Historic house in Minnesota, United States

The St. Croix Boom Company House and Barn is a historic residence in Stillwater Township, Minnesota, United States, built circa 1885. It was listed on the National Register of Historic Places in 1980 for its local significance in the theme of industry. It was nominated as the only known standing building associated with the St. Croix Boom Company, which operated a log boom critical to Minnesota's logging industry from 1856 to 1914.

==Description==
The St. Croix Boom Company House and Barn is located directly across Minnesota State Highway 95 from the St. Croix Boom Site, 2 mi north of the city of Stillwater. The house has two stories while the barn has one and a half. Both are sided with clapboard and sport decorative spindlework on their gables. The house has a one-story wraparound porch.

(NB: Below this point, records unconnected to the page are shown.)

(** Two blocks at different positions that hold the same byte are counted
    twice. *)
Lemma covering_two x (l : list MemoryBlock) (i j : nat) b1 b2 :
  i <> j -> l !! i = Some b1 -> l !! j = Some b2 ->
  covers b1 x = true -> covers b2 x = true -> (2 <= covering x l)%nat.
Proof.
  intros Hne Hi Hj H1 H2.
  rewrite (covering_delete x l i b1 Hi), H1.
  assert (Hin : exists j', delete i l !! j' = Some b2).
  { destruct (Nat.lt_ge_cases j i) as [Hlt|Hge].
    - exists j. rewrite list_lookup_delete_lt by exact Hlt. exact Hj.
    - exists (j - 1)%nat. rewrite list_lookup_delete_ge by lia.
      replace (S (j - 1)) with j by lia. exact Hj. }
  destruct Hin as [j' Hj']. rewrite (covering_delete x _ j' b2 Hj'), H2. lia.
Qed.

Lemma covers_head_tail block a x :
  0 <= a <= Size block ->
  ((if covers (mkBlock (Offset block) a true) x then 1 else 0) +
   (if covers (mkBlock (Offset block + a) (Size block - a) false) x then 1 else 0))%nat
  = (if covers block x then 1 else 0)%nat.
Proof.
  intros Ha. unfold covers. simpl.
  destruct (Offset block <=? x) eqn:E1, (x <? Offset block + a) eqn:E2,
           (Offset block + a <=? x) eqn:E3,
           (x <? Offset block + a + (Size block - a)) eqn:E4,
           (x <? Offset block + Size block) eqn:E5; simpl; try reflexivity;
    rewrite ?Z.leb_le, ?Z.leb_gt, ?Z.ltb_lt, ?Z.ltb_ge in *; lia.
Qed.

Lemma covers_empty b x : Size b <= 0 -> covers b x = false.
Proof.
  intros H. unfold covers.
  destruct (Offset b <=? x) eqn:E1, (x <? Offset b + Size b) eqn:E2; try reflexivity.
  rewrite Z.leb_le in E1. rewrite Z.ltb_lt in E2. lia.
Qed.

Lemma initial_pool_tiled mp : initial_pool mp -> tiled mp.
Proof.
  intros (Hu & Hf & Hus). unfold tiled, all_blocks. rewrite Hf, Hus. simpl.
  unfold is_u64 in Hu. split; [exact Hu|]. split.
  - repeat constructor; simpl; lia.
  - intros x Hx. unfold covers. cbn [Offset Size].
    destruct (0 <=? x) eqn:E1, (x <? 0 + pSize mp) eqn:E2; try reflexivity;
      rewrite ?Z.leb_gt, ?Z.ltb_ge in *; lia.
Qed.

Lemma MemoryPool_Allocate_tiled self mp size :
  tiled mp -> tiled (fst (MemoryPool_Allocate self mp size)).
Proof.
  intros (Hu & Hin & Hcov).
  pose proof (alignedSize_range mp size) as Ha.
  destruct (MemoryPool_Allocate_cases self mp size)
    as [(i & block & Hi & Hle & _ & ->) | (_ & ->)];
    [| exact (conj Hu (conj Hin Hcov))].
  set (a := alignedSize_of mp size) in *. unfold is_u64 in Ha, Hu.
  pose proof (allocate_free_list_Permutation _ i block a Hi) as Hp.
  unfold all_blocks in Hin. apply Forall_app in Hin as [Hinf Hinu].
  pose proof (Forall_lookup_1 _ _ _ _ Hinf Hi) as (Hbo & Hbs & Hbe).
  assert (Htail : (a <? Size block) = true ->
            tail_block block a = mkBlock (Offset block + a) (Size block - a) false).
  { intros Hlt%Z.ltb_lt. apply tail_block_span; lia. }
  unfold tiled, all_blocks. cbn [fst pSize FreeBlocks UsedBlocks].
  split; [exact Hu|]. split.
  - change (Forall (within_arena mp)
              (swap_remove i (if a <? Size block
                              then FreeBlocks mp ++ [tail_block block a]
                              else FreeBlocks mp) ++
               UsedBlocks mp ++ [mkBlock (Offset block) a true])).
    apply Forall_app. split.
    + rewrite Hp. apply Forall_app. split; [apply Forall_delete, Hinf|].
      destruct (a <? Size block) eqn:E; [|constructor].
      rewrite Htail by reflexivity. apply Z.ltb_lt in E.
      constructor; [|constructor]. unfold within_arena. simpl. lia.
    + apply Forall_app. split; [exact Hinu|].
      constructor; [|constructor]. unfold within_arena. simpl. lia.
  - intros x Hx. specialize (Hcov x Hx). unfold all_blocks in Hcov.
    rewrite covering_app in Hcov. rewrite (covering_delete x _ i block Hi) in Hcov.
    rewrite !covering_app, (covering_Permutation x _ _ Hp), covering_app.
    pose proof (covers_head_tail block a x ltac:(lia)) as Hht.
    rewrite <- Hht in Hcov. rewrite !covering_single.
    destruct (a <? Size block) eqn:E.
    + rewrite Htail by reflexivity. rewrite covering_single. lia.
    + apply Z.ltb_ge in E.
      rewrite (covers_empty (mkBlock (Offset block + a) (Size block - a) false))
        in Hcov by (simpl; lia).
      simpl covering. lia.
Qed.

Lemma MemoryPool_Free_tiled mp allocation :
  tiled mp -> tiled (fst (MemoryPool_Free mp allocation)).
Proof.
  intros (Hu & Hin & Hcov).
  destruct (MemoryPool_Free_cases mp allocation)
    as [(i & block & Hi & _ & _ & ->) | (_ & ->)];
    [| exact (conj Hu (conj Hin Hcov))].
  unfold all_blocks in Hin. apply Forall_app in Hin as [Hinf Hinu].
  pose proof (Forall_lookup_1 _ _ _ _ Hinu Hi) as Hb.
  unfold tiled, all_blocks. cbn [fst pSize FreeBlocks UsedBlocks].
  split; [exact Hu|]. split.
  - change (Forall (within_arena mp)
              ((FreeBlocks mp ++ [mkBlock (Offset block) (Size block) false]) ++
               delete i (UsedBlocks mp))).
    apply Forall_app. split; [|apply Forall_delete, Hinu].
    apply Forall_app. split; [exact Hinf|]. constructor; [exact Hb | constructor].
  - intros x Hx. specialize (Hcov x Hx). unfold all_blocks in Hcov.
    rewrite covering_app in Hcov. rewrite (covering_delete x _ i block Hi) in Hcov.
    rewrite !covering_app, covering_single.
    change (covers (mkBlock (Offset block) (Size block) false) x)
      with (covers block x).
    lia.
Qed.

Lemma pool_run_tiled self ops mp : tiled mp -> tiled (pool_run self ops mp).
Proof.
  revert mp. induction ops as [|op ops IH]; intros mp H; simpl; [exact H|].
  apply IH. destruct op; simpl.
  - apply MemoryPool_Allocate_tiled, H.
  - apply MemoryPool_Free_tiled, H.
Qed.

(** No overlap and full coverage. In every pool state reached from a fresh
    pool by calls of Allocate and Free, every block lies inside the arena,
    every byte of the arena is in exactly one block (free or used), and no
    two blocks share a byte. *)
Theorem pool_blocks_tile_the_arena self mp0 ops :
  initial_pool mp0 ->
  let mp := pool_run self ops mp0 in
  Forall (within_arena mp) (all_blocks mp) /\
  (forall x, 0 <= x < pSize mp -> covering x (all_blocks mp) = 1%nat) /\
  (forall (i j : nat) b1 b2 x,
     i <> j -> all_blocks mp !! i = Some b1 -> all_blocks mp !! j = Some b2 ->
     covers b1 x = true -> covers b2 x = true -> False).
Proof.
  intros Hinit mp.
  destruct (pool_run_tiled self ops mp0 (initial_pool_tiled _ Hinit))
    as (Hu & Hin & Hcov). fold mp in Hu, Hin, Hcov.
  split; [exact Hin|]. split; [exact Hcov|].
  intros i j b1 b2 x Hne Hi Hj H1 H2.
  pose proof (Forall_lookup_1 _ _ _ _ Hin Hi) as (Ho & Hs & He).
  assert (Hx : 0 <= x < pSize mp).
  { unfold covers in H1. apply andb_true_iff in H1 as [Hlo Hhi].
    rewrite Z.leb_le in Hlo. rewrite Z.ltb_lt in Hhi. lia. }
  pose proof (covering_two x _ i j b1 b2 Hne Hi Hj H1 H2) as H2c.
  rewrite (Hcov x Hx) in H2c. lia.
Qed.

Lemma pool_blocks_tile_the_arena_witness :
  initial_pool pool_256MiB /\
  covering 70000
    (all_blocks (pool_run 1 [OpAllocate 10000; OpAllocate 70000; OpFree None]
                   pool_256MiB)) = 1%nat.
Proof.
  assert (H : initial_pool pool_256MiB).
  { unfold initial_pool, is_u64. simpl. repeat split; lia. }
  split; [exact H|].
  apply (pool_blocks_tile_the_arena 1 pool_256MiB
           [OpAllocate 10000; OpAllocate 70000; OpFree None] H).
  simpl. lia.
Defined.

(** ** Granularity of the used blocks *)

Lemma pool_step_fields self mp op :
  BlockSize (pool_step self mp op) = BlockSize mp /\
  pSize (pool_step self mp op) = pSize mp /\
  pTypeIndex (pool_step self mp op) = pTypeIndex mp /\
  pProperties (pool_step self mp op) = pProperties mp /\
  pMemory (pool_step self mp op) = pMemory mp.
Proof.
  destruct op as [size|allocation]; simpl.
  - unfold MemoryPool_Allocate.
    destruct (first_fit _ _ _) as [[i b]|]; simpl; repeat split.
  - unfold MemoryPool_Free.
    destruct (first_offset_zero _ _) as [[i b]|]; simpl; repeat split.
Qed.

Originally built on a simple rectangular plan, the house has been modified with additions to the south and west, plus a dormer on the west.

==History==
The house and barn were built around 1885 for W. Frank McGray, who served as the superintendent of the boom site for 34 years, from 1871 to 1905. McGray and his family had been living on a farm on the Wisconsin side of the St. Croix River until his employer built him this official residence on company property adjacent to the boom site. McGray purchased the house from the Boom Company in 1895 and continued to live in it from his retirement in 1905 until he sold the property in 1919.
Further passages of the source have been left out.